▶ What the exercise asks
Look through the material below and copy exactly the lines from the line with "utf8_decode rest = Some cs'" to the line with "apply byte_in_iff in Ha.", those two lines included.
━━━━━━━━━━━━━━━━━━━━
(** Decoding consumes the bytes of one character at a time. *)
Lemma utf8_decode_inv bs cs :
  utf8_decode bs = Some cs →
  bs = [] ∧ cs = [] ∨
  ∃ c cs' rest, bs = char_encode c ++ rest ∧ cs = c :: cs' ∧
    utf8_decode rest = Some cs' ∧ char_bytes (char_encode c) ∧ scalar c.
Proof.
  assert (lead : ∀ b tl, (0xBF < Byte.to_N b)%N →
      Forall (λ x, is_continuation x = true) tl → char_bytes (b :: tl)).
  { intros b tl Hb Htl. exists b, tl. rewrite lead_not_continuation by done.
    split_and!; [done..|]. right. split; [lia|done]. }
  destruct bs as [|b0 r0]; simpl; [naive_solver|].
  destruct (N.ltb_spec (Byte.to_N b0) 0x80) as [H0|H0].
  { intros (cs' & Hcs & ->)%fmap_Some. right.
    assert (Hc : char_encode (Byte.to_N b0) = [b0]).
    { unfold char_encode. rewrite (proj2 (N.ltb_lt _ _) H0). by rewrite byte_of_N_to_N. }
    exists (Byte.to_N b0), cs', r0. rewrite Hc. split_and!; [done..| |].
    { exists b0, []. rewrite ascii_not_continuation by done. naive_solver. }
    left. lia. }
  destruct r0 as [|b1 r1]; [done|].
  destruct (_ && _) eqn:E2.
  { apply andb_true_iff in E2 as [Ha Hb]. intros (cs' & Hcs & ->)%fmap_Some. right.
    eexists _, cs', r1. rewrite (char_encode_2 b0 b1) by done.
    apply byte_in_iff in Ha. pose proof (proj1 (byte_in_iff _ _ _) Hb).
    split_and!; [done..| |left; lia]. apply lead; [lia|by repeat constructor]. }
  clear E2. destruct r1 as [|b2 r2]; [done|].
  destruct (lead3 b0 b1 && _) eqn:E3.
  { apply andb_true_iff in E3 as [Ha Hb]. intros (cs' & Hcs & ->)%fmap_Some. right.
    eexists _, cs', r2. rewrite (char_encode_3 b0 b1 b2) by done. apply lead3_range in Ha.
    pose proof (proj1 (byte_in_iff _ _ _) Hb).
    split_and!; [done..| |unfold scalar; lia]. apply lead; [lia|].
    repeat constructor; [apply byte_in_iff; lia|done]. }
  clear E3. destruct r2 as [|b3 r3]; [done|].
  destruct (lead4 b0 b1 && _ && _) eqn:E4; [|done].
  apply andb_true_iff in E4 as [[Ha Hb]%andb_true_iff Hc].
  intros (cs' & Hcs & ->)%fmap_Some. right.
  eexists _, cs', r3. rewrite (char_encode_4 b0 b1 b2 b3) by done. apply lead4_range in Ha.
  pose proof (proj1 (byte_in_iff _ _ _) Hb). pose proof (proj1 (byte_in_iff _ _ _) Hc).
  split_and!; [done..| |unfold scalar; lia]. apply lead; [lia|].
  repeat constructor; [apply byte_in_iff; lia|done..].
Qed.


(** Induction over the characters of a valid byte sequence. *)
Lemma utf8_decode_ind (P : list byte → list N → Prop) :
  P [] [] →
  (∀ c cs rest, utf8_decode rest = Some cs → char_bytes (char_encode c) → scalar c →
     P rest cs → P (char_encode c ++ rest) (c :: cs)) →
  ∀ bs cs, utf8_decode bs = Some cs → P bs cs.
Proof.
  intros Hnil Hcons bs cs. revert bs. induction cs as [|c cs IH]; intros bs Hbs.
  - apply utf8_decode_inv in Hbs as [[-> _]|(?&?&?&_&?&_)]; [done|simplify_eq].
  - apply utf8_decode_inv in Hbs as [[_ ?]|(c'&cs'&rest&->&?&Hr&Hc&Hs)]; simplify_eq.
    apply Hcons; [done..|]. by apply IH.
Qed.

Lemma utf8_encode_cons c cs : utf8_encode (c :: cs) = char_encode c ++ utf8_encode cs.
Proof. done. Qed.

Lemma utf8_encode_app cs1 cs2 : utf8_encode (cs1 ++ cs2) = utf8_encode cs1 ++ utf8_encode cs2.
Proof. apply bind_app. Qed.

Lemma utf8_encode_decode bs cs : utf8_decode bs = Some cs → utf8_encode cs = bs.
Proof.
  revert bs cs. apply utf8_decode_ind; [done|].
  intros c cs rest _ _ _ IH. by rewrite utf8_encode_cons, IH.
Qed.

Lemma of_chars_chars s : valid_str s → of_chars (chars s) = s.
Proof.
  intros [cs Hcs]. unfold chars, of_chars. rewrite Hcs. simpl.
  rewrite (utf8_encode_decode _ _ Hcs). apply of_as_bytes.
Qed.

(** The position after an ASCII byte, and the position of a non-continuation
    byte, is a character boundary. *)
Lemma utf8_boundary_after_ascii bs cs i b b' :
  utf8_decode bs = Some cs → bs !! i = Some b → (Byte.to_N b < 0x80)%N →
  bs !! S i = Some b' → is_continuation b' = false.
Proof.
  intros Hbs. revert bs cs Hbs i.
  apply (utf8_decode_ind (λ bs _, ∀ i, bs !! i = Some b → (Byte.to_N b < 0x80)%N →
    bs !! S i = Some b' → is_continuation b' = false)); [by intros []|].
  intros c cs rest Hrest (x & tl & -> & _ & Hx) _ IH i Hi Hb Hi'.
  destruct i as [|i]; simplify_eq/=.
  - destruct Hx as [[_ ->]|[? _]]; [|lia]. simpl in Hi'.
    apply utf8_decode_inv in Hrest as [[-> _]|(c'&?&?&->&_&_&(y&?&Hy&Hyc&_)&_)]; [done|].
    rewrite Hy in Hi'. by simplify_eq/=.
  - destruct (decide (i < length tl)) as [Hlt|Hge].
    + rewrite lookup_app_l in Hi by done. destruct Hx as [[_ ->]|[_ Hall]]; [done|].
      apply (Forall_lookup_1 _ _ _ _ Hall) in Hi. apply byte_in_iff in Hi. lia.
    + rewrite lookup_app_r in Hi, Hi' by lia.
      replace (S i - length tl) with (S (i - length tl)) in Hi' by lia.
      by eapply IH.
Qed.

Lemma utf8_first_boundary bs cs b :
  utf8_decode bs = Some cs → bs !! 0 = Some b → is_continuation b = false.
Proof.
  intros [[-> _]|(c & ? & rest & -> & _ & _ & (x & tl & -> & Hx & _) & _)]%utf8_decode_inv;
    [done|]. simpl. congruence.
Qed.

Lemma char_boundary_0 s : valid_str s → is_char_boundary s 0 = true.
Proof.
  intros [cs Hcs]. unfold is_char_boundary. destruct (as_bytes s !! 0) as [b|] eqn:E.
  - by rewrite (utf8_first_boundary _ _ _ Hcs E).
  - apply lookup_ge_None in E. case_bool_decide; [done|]. lia.
Qed.

Lemma char_boundary_end s : is_char_boundary s (length (as_bytes s)) = true.
Proof.
  unfold is_char_boundary. rewrite lookup_ge_None_2 by done. by rewrite bool_decide_eq_true_2.
Qed.

Lemma char_boundary_ascii s i b :
  as_bytes s !! i = Some b → (Byte.to_N b < 0x80)%N → is_char_boundary s i = true.
Proof. intros Hi Hb. unfold is_char_boundary. by rewrite Hi, ascii_not_continuation. Qed.

Lemma char_boundary_after_ascii s i b :
  valid_str s → as_bytes s !! i = Some b → (Byte.to_N b < 0x80)%N →
  is_char_boundary s (S i) = true.
Proof.
  intros [cs Hcs] Hi Hb. unfold is_char_boundary.
  destruct (as_bytes s !! S i) as [b'|] eqn:E.
  - by rewrite (utf8_boundary_after_ascii _ _ _ _ _ Hcs Hi Hb E).
  - apply lookup_ge_None in E. apply lookup_lt_Some in Hi. case_bool_decide; [done|lia].
Qed.

Lemma str_slice_Done s a b :
  a ≤ b → is_char_boundary s a = true → is_char_boundary s b = true →
  str_slice s a b = Done (of_bytes (take (b - a) (drop a (as_bytes s)))).
Proof. intros Hab Ha Hb. unfold str_slice. by rewrite bool_decide_eq_true_2, Ha, Hb. Qed.

(** ** ASCII strings *)

Lemma utf8_decode_ascii bs : ascii_bytes bs → utf8_decode bs = Some (Byte.to_N <$> bs).
Proof.
  induction 1 as [|b bs Hb _ IH]; [done|]. simpl.
  by rewrite (proj2 (N.ltb_lt _ _) Hb), IH.
Qed.

Lemma ascii_valid s : ascii_str s → valid_str s.
Proof. intros H. unfold valid_str. by rewrite utf8_decode_ascii. Qed.

Lemma chars_ascii s : ascii_str s → chars s = Byte.to_N <$> as_bytes s.
Proof. intros H. unfold chars. by rewrite utf8_decode_ascii. Qed.

Lemma to_N_byte_of_N n : (n < 256)%N → Byte.to_N (byte_of_N n) = n.
Proof.
  intros H. apply N2Z.inj. change (u8_val (u8_of (Z.of_N n)) = Z.of_N n).
  rewrite u8_val_of. apply Z.mod_small. lia.
Qed.

Lemma byte_in_of_N lo hi n :
  (n < 256)%N → byte_in lo hi (byte_of_N n) = (lo <=? n)%N && (n <=? hi)%N.
Proof. intros H. unfold byte_in. by rewrite to_N_byte_of_N. Qed.

(** The base-64 digits a character is encoded by. *)
Lemma digits2 c : (c = c / 64 * 64 + c mod 64 ∧ c mod 64 < 64)%N.
Proof. dlia. Qed.

Lemma digits3 c :
  (c = c / 4096 * 4096 + (c / 64) mod 64 * 64 + c mod 64 ∧
   (c / 64) mod 64 < 64 ∧ c mod 64 < 64)%N.
Proof. dlia. Qed.

Lemma digits4 c :
  (c = c / 262144 * 262144 + (c / 4096) mod 64 * 4096 + (c / 64) mod 64 * 64 + c mod 64 ∧
   (c / 4096) mod 64 < 64 ∧ (c / 64) mod 64 < 64 ∧ c mod 64 < 64)%N.
Proof. dlia. Qed.

Lemma byte_in_false lo hi b :
  (Byte.to_N b < lo ∨ hi < Byte.to_N b)%N → byte_in lo hi b = false.
Proof. intros H. apply not_true_iff_false. rewrite byte_in_iff. lia. Qed.

Lemma utf8_decode_2 b0 b1 rest :
  byte_in 0xC2 0xDF b0 = true → is_continuation b1 = true →
  utf8_decode (b0 :: b1 :: rest) =
    cons ((Byte.to_N b0 - 0xC0) * 64 + (Byte.to_N b1 - 0x80))%N <$> utf8_decode rest.
Proof.
  intros H0 H1. simpl. rewrite H0, H1. apply byte_in_iff in H0.
  by rewrite (proj2 (N.ltb_ge _ _)) by lia.
Qed.

Lemma utf8_decode_3 b0 b1 b2 rest :
  lead3 b0 b1 = true → is_continuation b2 = true →
  utf8_decode (b0 :: b1 :: b2 :: rest) =
    cons (((Byte.to_N b0 - 0xE0) * 64 + (Byte.to_N b1 - 0x80)) * 64
          + (Byte.to_N b2 - 0x80))%N <$> utf8_decode rest.
Proof.
  intros H0 H2. simpl. rewrite H0, H2. apply lead3_range in H0.
  by rewrite (proj2 (N.ltb_ge _ _)), (byte_in_false 0xC2) by lia.
Qed.

Lemma utf8_decode_4 b0 b1 b2 b3 rest :
  lead4 b0 b1 = true → is_continuation b2 = true → is_continuation b3 = true →
  utf8_decode (b0 :: b1 :: b2 :: b3 :: rest) =
    cons ((((Byte.to_N b0 - 0xF0) * 64 + (Byte.to_N b1 - 0x80)) * 64
           + (Byte.to_N b2 - 0x80)) * 64 + (Byte.to_N b3 - 0x80))%N <$> utf8_decode rest.
Proof.
  intros H0 H2 H3. simpl. rewrite H0, H2, H3. apply lead4_range in H0.
  rewrite (proj2 (N.ltb_ge _ _)), (byte_in_false 0xC2) by lia. simpl.
  assert (lead3 b0 b1 = false) as ->; [|done].
  apply not_true_iff_false. rewrite lead3_range. lia.
Qed.

Ltac byte_facts :=
  unfold is_continuation; rewrite ?byte_in_iff, ?lead3_range, ?lead4_range, ?to_N_byte_of_N by lia; lia.

Lemma utf8_decode_char c rest :
  scalar c → utf8_decode (char_encode c ++ rest) = cons c <$> utf8_decode rest.
Proof.
  intros Hc. unfold scalar in Hc. unfold char_encode.
  destruct (N.ltb_spec c 0x80) as [H1|H1].
  { simpl. rewrite to_N_byte_of_N by lia. by rewrite (proj2 (N.ltb_lt _ _) H1). }
  destruct (N.ltb_spec c 0x800).
  { destruct (digits2 c) as (E & Hb). revert E Hb.
    generalize (c / 64)%N, (c mod 64)%N. intros x y E Hy. cbn [app].
    rewrite utf8_decode_2 by byte_facts. do 2 f_equal. rewrite !to_N_byte_of_N; lia. }
  destruct (N.ltb_spec c 0x10000).
  { destruct (digits3 c) as (E & Hb & Hd). revert E Hb Hd.
    generalize (c / 4096)%N, ((c / 64) mod 64)%N, (c mod 64)%N. intros x y z E Hy Hz.
    cbn [app]. rewrite utf8_decode_3 by byte_facts. do 2 f_equal.
    rewrite !to_N_byte_of_N; lia. }
  destruct (digits4 c) as (E & Hb & Hd & He). revert E Hb Hd He.
  generalize (c / 262144)%N, ((c / 4096) mod 64)%N, ((c / 64) mod 64)%N, (c mod 64)%N.
  intros x y z w E Hy Hz Hw. cbn [app].
  rewrite utf8_decode_4 by byte_facts. do 2 f_equal. rewrite !to_N_byte_of_N; lia.
Qed.

Lemma utf8_decode_encode cs : Forall scalar cs → utf8_decode (utf8_encode cs) = Some cs.
Proof.
  induction 1 as [|c cs Hc _ IH]; [done|].
  by rewrite utf8_encode_cons, utf8_decode_char, IH.
Qed.

Lemma decoded_scalars bs cs : utf8_decode bs = Some cs → Forall scalar cs.
Proof.
  revert bs cs. apply utf8_decode_ind; [constructor|]. intros. by constructor.
Qed.

Lemma chars_scalars s : Forall scalar (chars s).
Proof.
  unfold chars. destruct (utf8_decode (as_bytes s)) eqn:E; simpl; [|constructor].
  by eapply decoded_scalars.
Qed.

Lemma chars_of_chars cs : Forall scalar cs → chars (of_chars cs) = cs.
Proof. intros H. unfold chars, of_chars. by rewrite as_of_bytes, utf8_decode_encode. Qed.

Lemma valid_of_chars cs : Forall scalar cs → valid_str (of_chars cs).
Proof.
  intros H. unfold valid_str, of_chars. rewrite as_of_bytes, utf8_decode_encode by done. eauto.
Qed.

(** ** Lemmas on the [str] methods *)

(** The ASCII character [d] does not occur in [s]. *)
Fixpoint str_mem (d : ascii) (s : string) : bool :=
  match s with
  | EmptyString => false
  | String c s' => bool_decide (c = d) || str_mem d s'
  end.

Lemma str_mem_app d s1 s2 : str_mem d (s1 +:+ s2) = str_mem d s1 || str_mem d s2.
Proof.
  induction s1 as [|c s1 IH]; [done|]. rewrite string_app_cons. simpl. rewrite IH.
  by destruct (bool_decide _).
Qed.

Lemma split_once_Some d s a b :
  split_once d s = Some (a, b) ↔ s = a +:+ String d b ∧ str_mem d a = false.
Proof.
  revert a b. induction s as [|c s IH]; intros a b; simpl.
  - split; [done|]. intros [H _]. by destruct a.
  - case_decide as Hc; subst.
    + split; [by intros [= <- <-]|]. intros [Hs Ha]. destruct a as [|c' a].
      * simpl_str. by simplify_eq/=.
      * rewrite string_app_cons in Hs. simplify_eq. simpl in Ha.
        by rewrite bool_decide_eq_true_2 in Ha by done.
    + rewrite fmap_Some. split.
      * intros ([a' b'] & [-> Ha]%IH & Heq). simplify_eq/=.
        rewrite bool_decide_eq_false_2 by done. split; [by rewrite string_app_cons|done].
      * intros [Hs Ha]. destruct a as [|c' a]; [by simpl_str; simplify_eq/=|].
        rewrite string_app_cons in Hs. simplify_eq. simpl in Ha.
        apply orb_false_iff in Ha as [_ Ha].
        exists (a, b). split; [by apply IH|done].
Qed.

Lemma split_once_None d s : split_once d s = None ↔ str_mem d s = false.
Proof.
  induction s as [|c s IH]; simpl; [done|].
  rewrite orb_false_iff, bool_decide_eq_false.
  case_decide; [naive_solver|]. rewrite fmap_None, IH. naive_solver.
Qed.

Lemma strip_prefix_Some p s t : strip_prefix p s = Some t ↔ s = p +:+ t.
Proof.
  revert s. induction p as [|a p IH]; intros [|b s]; simpl; simpl_str; [naive_solver..| |].
  - done.
  - case_decide; [rewrite IH|]; naive_solver.
Qed.

Lemma strip_prefix_app p s : strip_prefix p (p +:+ s) = Some s.
Proof. by apply strip_prefix_Some. Qed.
━━━━━━━━━━━━━━━━━━━━
▶ Written solution
    utf8_decode rest = Some cs' ∧ char_bytes (char_encode c) ∧ scalar c.
Proof.
  assert (lead : ∀ b tl, (0xBF < Byte.to_N b)%N →
      Forall (λ x, is_continuation x = true) tl → char_bytes (b :: tl)).
  { intros b tl Hb Htl. exists b, tl. rewrite lead_not_continuation by done.
    split_and!; [done..|]. right. split; [lia|done]. }
  destruct bs as [|b0 r0]; simpl; [naive_solver|].
  destruct (N.ltb_spec (Byte.to_N b0) 0x80) as [H0|H0].
  { intros (cs' & Hcs & ->)%fmap_Some. right.
    assert (Hc : char_encode (Byte.to_N b0) = [b0]).
    { unfold char_encode. rewrite (proj2 (N.ltb_lt _ _) H0). by rewrite byte_of_N_to_N. }
    exists (Byte.to_N b0), cs', r0. rewrite Hc. split_and!; [done..| |].
    { exists b0, []. rewrite ascii_not_continuation by done. naive_solver. }
    left. lia. }
  destruct r0 as [|b1 r1]; [done|].
  destruct (_ && _) eqn:E2.
  { apply andb_true_iff in E2 as [Ha Hb]. intros (cs' & Hcs & ->)%fmap_Some. right.
    eexists _, cs', r1. rewrite (char_encode_2 b0 b1) by done.
    apply byte_in_iff in Ha. pose proof (proj1 (byte_in_iff _ _ _) Hb).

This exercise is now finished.